Elliott published his views of market behaviour in the book The Wave Principle (1938), in a series of articles in Financial World magazine in 1939, and most fully in his final major work, Nature’s Laws – The Secret of the Universe (1946).

Elliott said that "because man is subject to rhythmical procedure, calculations having to do with his activities can be projected far into the future with a justification and certainty heretofore unattainable."

The wave principle posits that collective investor psychology (or crowd psychology) moves from optimism to pessimism and back again. These swings create patterns, as evidenced in the price movements of a market at every degree of trend.

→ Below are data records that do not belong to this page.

(** * Starfield: the adaptive particle-count controller and its pipeline

    A shallow embedding of [src/Starfield.js] (the v2 class: constructor,
    [_validateConfig], [_mergeDeep], [_detectDeviceCapability], [_createStar],
    [_project], [_update], [_render], [_animate], [_runOptimization], [start],
    [stop], [updateConfig], [getCurrentFPS]) followed by the properties the
    specification states about it and by further properties of the same
    methods and of [resize], [destroy] and [_drawBackgroundGradient].

    Conventions of the embedding.
    - A JavaScript number that is always finite in the program (a timestamp,
      a coordinate, a configured value that passed validation) is a rational
      [Q]; a number that an operation may make non-finite is a [jsnum].
    - The arithmetic of the frame clock and of the controller ([_animate]
      up to [_runOptimization], and [_runOptimization] itself) is binary64:
      every operation gives the exact result rounded to the nearest binary64
      number, ties to even, and a decimal literal stands for the binary64
      number nearest to it.  There the results are compared with thresholds
      and rounded to counts, so that the last bit decides.  The two zeros are
      not told apart.  The geometry of the stars (sampling, the advance step,
      the projection) and the count of stars to add are exact rational
      arithmetic.
    - An options object is the record [Options.t] of the keys that hold a
      value, and the methods take such objects.  A key can also be written
      with the value [undefined]: what [_validateConfig] and [_mergeDeep] do
      with it is given by [asRead] and [_mergeDeepPassed] on [Passed.t]; an
      instance whose configuration holds [undefined] is not followed.
    - [Math.random] and [performance.now] are oracles of the browser: the
      n-th call returns the n-th value of a stream kept in the [Browser].
    - The object [this] is the record [Starfield]; every method is a function
      in the monad [M] that threads [this] and the browser and propagates a
      thrown [Error].
    - [_animate] is reached again from itself through
      [_runOptimization -> updateConfig -> start]; the embedding bounds the
      depth of that nesting by a natural number. *)

From Stdlib Require Import ZArith QArith Qround Qabs Qpower Qreduction.
From Stdlib Require Import List String Ascii Bool Lia Lqa.
From Stdlib Require Qcanon.
Import ListNotations.

Open Scope Q_scope.

(* ================================================================== *)
(** ** JavaScript numbers that may leave the finite range *)

Inductive jsnum : Type :=
| Fin (q : Q)
| PInf
| NInf
| NaN.

Coercion Fin : Q >-> jsnum.

(** Rounding to binary64: 53 significant bits, exponents from -1074, round
    to nearest, ties to even. *)
Module Binary64.

(** [floor(log2 |q|)] for [q] other than 0. *)
Definition ilog2 (q : Q) : Z :=
  let k := (Z.log2 (Z.abs (Qnum q)) - Z.log2 (Zpos (Qden q)))%Z in
  if Qle_bool (2 ^ k) (Qabs q) then k else (k - 1)%Z.

(** The nearest integer, a tie going to the even one. *)
Definition rne (x : Q) : Z :=
  let f := Qfloor x in
  match Qcompare (x - inject_Z f) (1 # 2) with
  | Lt => f
  | Gt => (f + 1)%Z
  | Eq => if Z.even f then f else (f + 1)%Z
  end.

(** The exponent of the last place: 53 significant bits, not below the
    subnormal exponent -1074. *)
Definition exponent (q : Q) : Z := Z.max (ilog2 q - 52) (-1074).

(** The multiple of the last place nearest to [q], a tie going to the even
    multiple. *)
Definition nearest (q : Q) : Q :=
  let e := exponent q in
  inject_Z (rne (q / 2 ^ e)) * 2 ^ e.

(** The binary64 number nearest to [q], as a reduced fraction; from
    [2^1024 - 2^970] on the result is infinite. *)
Definition round (q : Q) : jsnum :=
  if Qeq_bool q 0 then Fin 0
  else
    let r := nearest q in
    if Qle_bool (2 ^ 1024) (Qabs r) then (if Qle_bool 0 q then PInf else NInf)
    else Fin (Qred r).

End Binary64.

Module Js.

Definition isZero (q : Q) : bool := Qeq_bool q 0.
Definition isNeg (q : Q) : bool := negb (Qle_bool 0 q).
Definition ltb (a b : Q) : bool := negb (Qle_bool b a).

(** [typeof v === 'number' && isFinite(v)] on a value that is a number. *)
Definition isFinite (a : jsnum) : bool :=
  match a with Fin _ => true | _ => false end.

Definition neg (a : jsnum) : jsnum :=
  match a with
  | Fin q => Fin (- q)
  | PInf => NInf
  | NInf => PInf
  | NaN => NaN
  end.

Definition add (a b : jsnum) : jsnum :=
  match a, b with
  | NaN, _ | _, NaN => NaN
  | Fin p, Fin q => Fin (p + q)
  | PInf, NInf | NInf, PInf => NaN
  | PInf, _ | _, PInf => PInf
  | NInf, _ | _, NInf => NInf
  end.

Definition sub (a b : jsnum) : jsnum := add a (neg b).

(** An infinity scaled by a finite factor: the sign follows the factor and
    a zero factor gives [NaN]. *)
Definition scaleInf (positive : bool) (q : Q) : jsnum :=
  if isZero q then NaN
  else if Bool.eqb positive (isNeg q) then NInf else PInf.

Definition mul (a b : jsnum) : jsnum :=
  match a, b with
  | NaN, _ | _, NaN => NaN
  | Fin p, Fin q => Fin (p * q)
  | PInf, Fin q | Fin q, PInf => scaleInf true q
  | NInf, Fin q | Fin q, NInf => scaleInf false q
  | PInf, PInf | NInf, NInf => PInf
  | PInf, NInf | NInf, PInf => NInf
  end.

(** Division.  A zero divisor is the positive zero, which is what the sums
    and differences of the program produce. *)
Definition div (a b : jsnum) : jsnum :=
  match a, b with
  | NaN, _ | _, NaN => NaN
  | Fin p, Fin q =>
      if isZero q then
        (if isZero p then NaN else if isNeg p then NInf else PInf)
      else Fin (p / q)
  | Fin _, _ => Fin 0
  | PInf, Fin q => if isNeg q then NInf else PInf
  | NInf, Fin q => if isNeg q then PInf else NInf
  | _, _ => NaN
  end.

(** Comparisons: every comparison with [NaN] is false. *)
Definition leb (a b : jsnum) : bool :=
  match a, b with
  | NaN, _ | _, NaN => false
  | Fin p, Fin q => Qle_bool p q
  | NInf, _ | _, PInf => true
  | _, _ => false
  end.

Definition lt (a b : jsnum) : bool :=
  match a, b with
  | NaN, _ | _, NaN => false
  | Fin p, Fin q => ltb p q
  | PInf, _ | _, NInf => false
  | _, _ => true
  end.

Definition geb (a b : jsnum) : bool := leb b a.
Definition gt (a b : jsnum) : bool := lt b a.

(** [a === b] on numbers. *)
Definition eqb (a b : jsnum) : bool :=
  match a, b with
  | Fin p, Fin q => Qeq_bool p q
  | PInf, PInf | NInf, NInf => true
  | _, _ => false
  end.

(** [Math.min], [Math.max]: [NaN] if an argument is [NaN]. *)
Definition min (a b : jsnum) : jsnum :=
  match a, b with
  | NaN, _ | _, NaN => NaN
  | _, _ => if leb a b then a else b
  end.

Definition max (a b : jsnum) : jsnum :=
  match a, b with
  | NaN, _ | _, NaN => NaN
  | _, _ => if leb a b then b else a
  end.

(** [Math.round]: the nearest integer, halves towards plus infinity. *)
Definition roundQ (q : Q) : Z := Qfloor (q + (1 # 2)).

Definition round (a : jsnum) : jsnum :=
  match a with
  | Fin q => Fin (inject_Z (roundQ q))
  | _ => a
  end.

Definition abs (a : jsnum) : jsnum :=
  match a with
  | Fin q => Fin (Qabs q)
  | PInf | NInf => PInf
  | NaN => NaN
  end.

(** *** The operations of binary64: the exact result, rounded *)

Definition b64 (a : jsnum) : jsnum :=
  match a with
  | Fin q => Binary64.round q
  | _ => a
  end.

Definition fadd (a b : jsnum) : jsnum := b64 (add a b).
Definition fsub (a b : jsnum) : jsnum := b64 (sub a b).
Definition fmul (a b : jsnum) : jsnum := b64 (mul a b).
Definition fdiv (a b : jsnum) : jsnum := b64 (div a b).

End Js.

(** A decimal literal of the source: the binary64 number nearest to it. *)
Definition literal (q : Q) : jsnum := Binary64.round q.

(** The binary64 number nearest to [q] as a rational (for [q] inside the
    finite range). *)
Definition binary64 (q : Q) : Q :=
  match Binary64.round q with
  | Fin r => r
  | _ => 0
  end.

Declare Scope js_scope.
Delimit Scope js_scope with js.
Bind Scope js_scope with jsnum.
Infix "+" := Js.add : js_scope.
Infix "-" := Js.sub : js_scope.
Infix "*" := Js.mul : js_scope.
Infix "/" := Js.div : js_scope.
Infix "<=?" := Js.leb (at level 70) : js_scope.
Infix "<?" := Js.lt (at level 70) : js_scope.
Infix ">=?" := Js.geb (at level 70) : js_scope.
Infix ">?" := Js.gt (at level 70) : js_scope.

Declare Scope b64_scope.
Delimit Scope b64_scope with b64.
Arguments Js.b64 a%_b64.
Arguments Js.fadd (a b)%_b64.
Arguments Js.fsub (a b)%_b64.
Arguments Js.fmul (a b)%_b64.
Arguments Js.fdiv (a b)%_b64.
Infix "+" := Js.fadd : b64_scope.
Infix "-" := Js.fsub : b64_scope.
Infix "*" := Js.fmul : b64_scope.
Infix "/" := Js.fdiv : b64_scope.

(* ================================================================== *)
(** ** Data model *)

(** A star: [{ x, y, z, baseSize, hue }]. *)
Module Star.
Record t : Type := mk { x : Q; y : Q; z : Q; baseSize : Q; hue : Q }.
End Star.

(** *** User options: every key may be absent

    A field is [Some v] for a key that holds the value [v] and [None] for a
    key that reads [undefined].  Reading does not tell an absent key from a
    key that is present with the value [undefined]; the merge does, and
    [Passed.t] below gives the keys of the second kind. *)

Definition isSome {A : Type} (o : option A) : bool :=
  match o with Some _ => true | None => false end.
(** * Lake-basin hydraulic core: a shallow embedding of [utils/math]

    The development follows the TypeScript source function by function:
    the calibrated area polynomial and its antiderivative, the linear
    year/area calibration, the bounded binary search
    [getElevationFromYear], the per-query bundle [calculateHydraulics],
    the colour ramp [getColorByHeight] and the raster ingestion
    [processRawDemData].

    Numbers.  The algorithms are modelled twice.  Parts I to XIV work
    over exact rationals ([Q]): decimal literals of the source are the
    same decimal rationals there, and where the source itself manipulates
    the special values (the [Infinity] sentinels and the [NaN] marker of
    the raster pass, a division whose divisor may be zero in the colour
    ramp) the model uses the type [number], which adds [NaN],
    [+Infinity] and [-Infinity] to the rationals.  Those parts state
    what the algorithms do when the arithmetic is exact.  The module
    [Binary64] models the hydraulic core once more over IEEE 754
    binary64, the arithmetic the program runs on, and Part XV states
    what depends on rounding and overflow: where the guards let [NaN]
    through, where the search misses its own tolerance, and what remains
    of the growth of area and volume. *)

From Stdlib Require Import QArith Qminmax Qabs Qround ZArith Lia Lqa List Bool.
From Stdlib Require Import Setoid Morphisms.
From Stdlib.Strings Require Byte.
From Stdlib Require Import Floats.
Import ListNotations.

Open Scope Q_scope.

Set Warnings "-inexact-float".

(** * Part I: the source, function by function *)

(** ** Comparisons and rounding used by the source *)

(** [x < y] as a test. *)
Definition Qltb (x y : Q) : bool := negb (Qle_bool y x).

(** [Math.round]: the nearest integer, halves going up. *)
Definition Math_round (x : Q) : Z := Qfloor (x + 0.5).
(** * auto-git-commit-message: change analysis and prompt/response pipeline

    A shallow embedding of the JavaScript sources

      - [GitAnalyzer]         (gitAnalyzer.js)
      - [DashScopeGenerator]  (dashscopeGenerator.js)
      - [AICommitGenerator]   (aiCommitGenerator.js)
      - [GitAutoCommit]       (index.js)

    followed by the properties of the specification that were checked
    against it.  Strings are sequences of UTF-16 code units, as in
    JavaScript; asynchronous methods that talk to git or to a provider are
    functions in a state-and-exception monad over an arbitrary world. *)

From Stdlib Require String.
From Stdlib Require Import List NArith ZArith Arith Bool Ascii Lia.
From Stdlib Require Import Floats.SpecFloat.
Import ListNotations.
Import String.StringSyntax.
Delimit Scope string_scope with string.

Set Implicit Arguments.

(* ====================================================================== *)
(** * Part I: definitions *)
(* ====================================================================== *)

(** ** JavaScript strings and the built-ins the sources call *)

Module JS.

(** A string is its sequence of UTF-16 code units. *)
Definition code_unit := N.
Definition jsstring := list code_unit.

(** ASCII literals of the sources. *)
Definition js (s : String.string) : jsstring :=
  map N_of_ascii (String.list_ascii_of_string s).

Definition NL : code_unit := 10%N.      (* '\n' *)
Definition SLASH : code_unit := 47%N.   (* '/'  *)

Fixpoint str_eqb (a b : jsstring) : bool :=
  match a, b with
  | [], [] => true
  | x :: a', y :: b' => N.eqb x y && str_eqb a' b'
  | _, _ => false
  end.

(** ToBoolean of a string: only the empty string is falsy. *)
Definition truthy (s : jsstring) : bool :=
  match s with [] => false | _ :: _ => true end.

(** [s.split(sep)] for a one-character separator. *)
Fixpoint split (sep : code_unit) (s : jsstring) : list jsstring :=
  match s with
  | [] => [[]]
  | c :: s' =>
      if N.eqb c sep then [] :: split sep s'
      else match split sep s' with
           | [] => [[c]]
           | l :: ls => (c :: l) :: ls
           end
  end.

(** [parts.join(sep)]. *)
Fixpoint join (sep : jsstring) (parts : list jsstring) : jsstring :=
  match parts with
  | [] => []
  | [p] => p
  | p :: rest => p ++ sep ++ join sep rest
  end.

(** [s.startsWith(p)]. *)
Fixpoint startsWith (s p : jsstring) : bool :=
  match p, s with
  | [], _ => true
  | _ :: _, [] => false
  | a :: p', b :: s' => N.eqb b a && startsWith s' p'
  end.

(** [s.includes(p)]. *)
Fixpoint includes (s p : jsstring) : bool :=
  startsWith s p ||
  match s with
  | [] => false
  | _ :: s' => includes s' p
  end.

(** [[...new Set(xs)]]: a Set keeps its members in the order of their
    first insertion; [add] of a member already present changes nothing. *)
Definition Set_has (x : jsstring) (members : list jsstring) : bool :=
  existsb (str_eqb x) members.

Definition Set_add (members : list jsstring) (x : jsstring) : list jsstring :=
  if Set_has x members then members else members ++ [x].

Definition Set_of (xs : list jsstring) : list jsstring :=
  fold_left Set_add xs [].

(** White space and line terminators removed by [trim()]. *)
Definition is_whitespace (c : code_unit) : bool :=
  existsb (N.eqb c)
    [9; 10; 11; 12; 13; 32; 160; 5760; 8232; 8233; 8239; 8287; 12288; 65279]%N
  || (N.leb 8192 c && N.leb c 8202).

Fixpoint trimStart (s : jsstring) : jsstring :=
  match s with
  | c :: s' => if is_whitespace c then trimStart s' else s
  | [] => []
  end.

Definition trim (s : jsstring) : jsstring :=
  rev (trimStart (rev (trimStart s))).

(** Line terminators, which [.] in a regular expression does not match. *)
Definition is_line_terminator (c : code_unit) : bool :=
  existsb (N.eqb c) [10; 13; 8232; 8233]%N.

End JS.

Import JS.
Arguments js s%_string.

From R.N. Elliott's essay, "The Basis of the Wave Principle," October 1940. Elliott's model says that market prices alternate between five waves and three waves at all degrees of trend, as the illustration shows. As these waves develop, the larger price patterns unfold in a self-similar fractal geometry. Within the dominant trend, waves 1, 3, and 5 are "motive" waves, and each motive wave itself subdivides in five waves. Waves 2 and 4 are "corrective" waves, and subdivide in three waves. In a bear market the dominant trend is downward, so the pattern is reversed—five waves down and three up. Motive waves always move with the trend, while corrective waves move against it.

Elliott's market model relies heavily on looking at price charts. Practitioners study developing price moves to distinguish the waves and wave structures, and discern what prices may do next; thus the application of the wave principle is a form of pattern recognition.

The structures Elliott described also meet the common definition of a fractal (self-similar patterns appearing at every degree of trend). Elliott wave practitioners say that just as naturally-occurring fractals often expand and grow more complex over time, the model shows that collective human psychology develops in natural patterns, via buying and selling decisions reflected in market prices: "It's as though we are somehow programmed by mathematics. Seashell, galaxy, snowflake or human: we're all bound by the same order."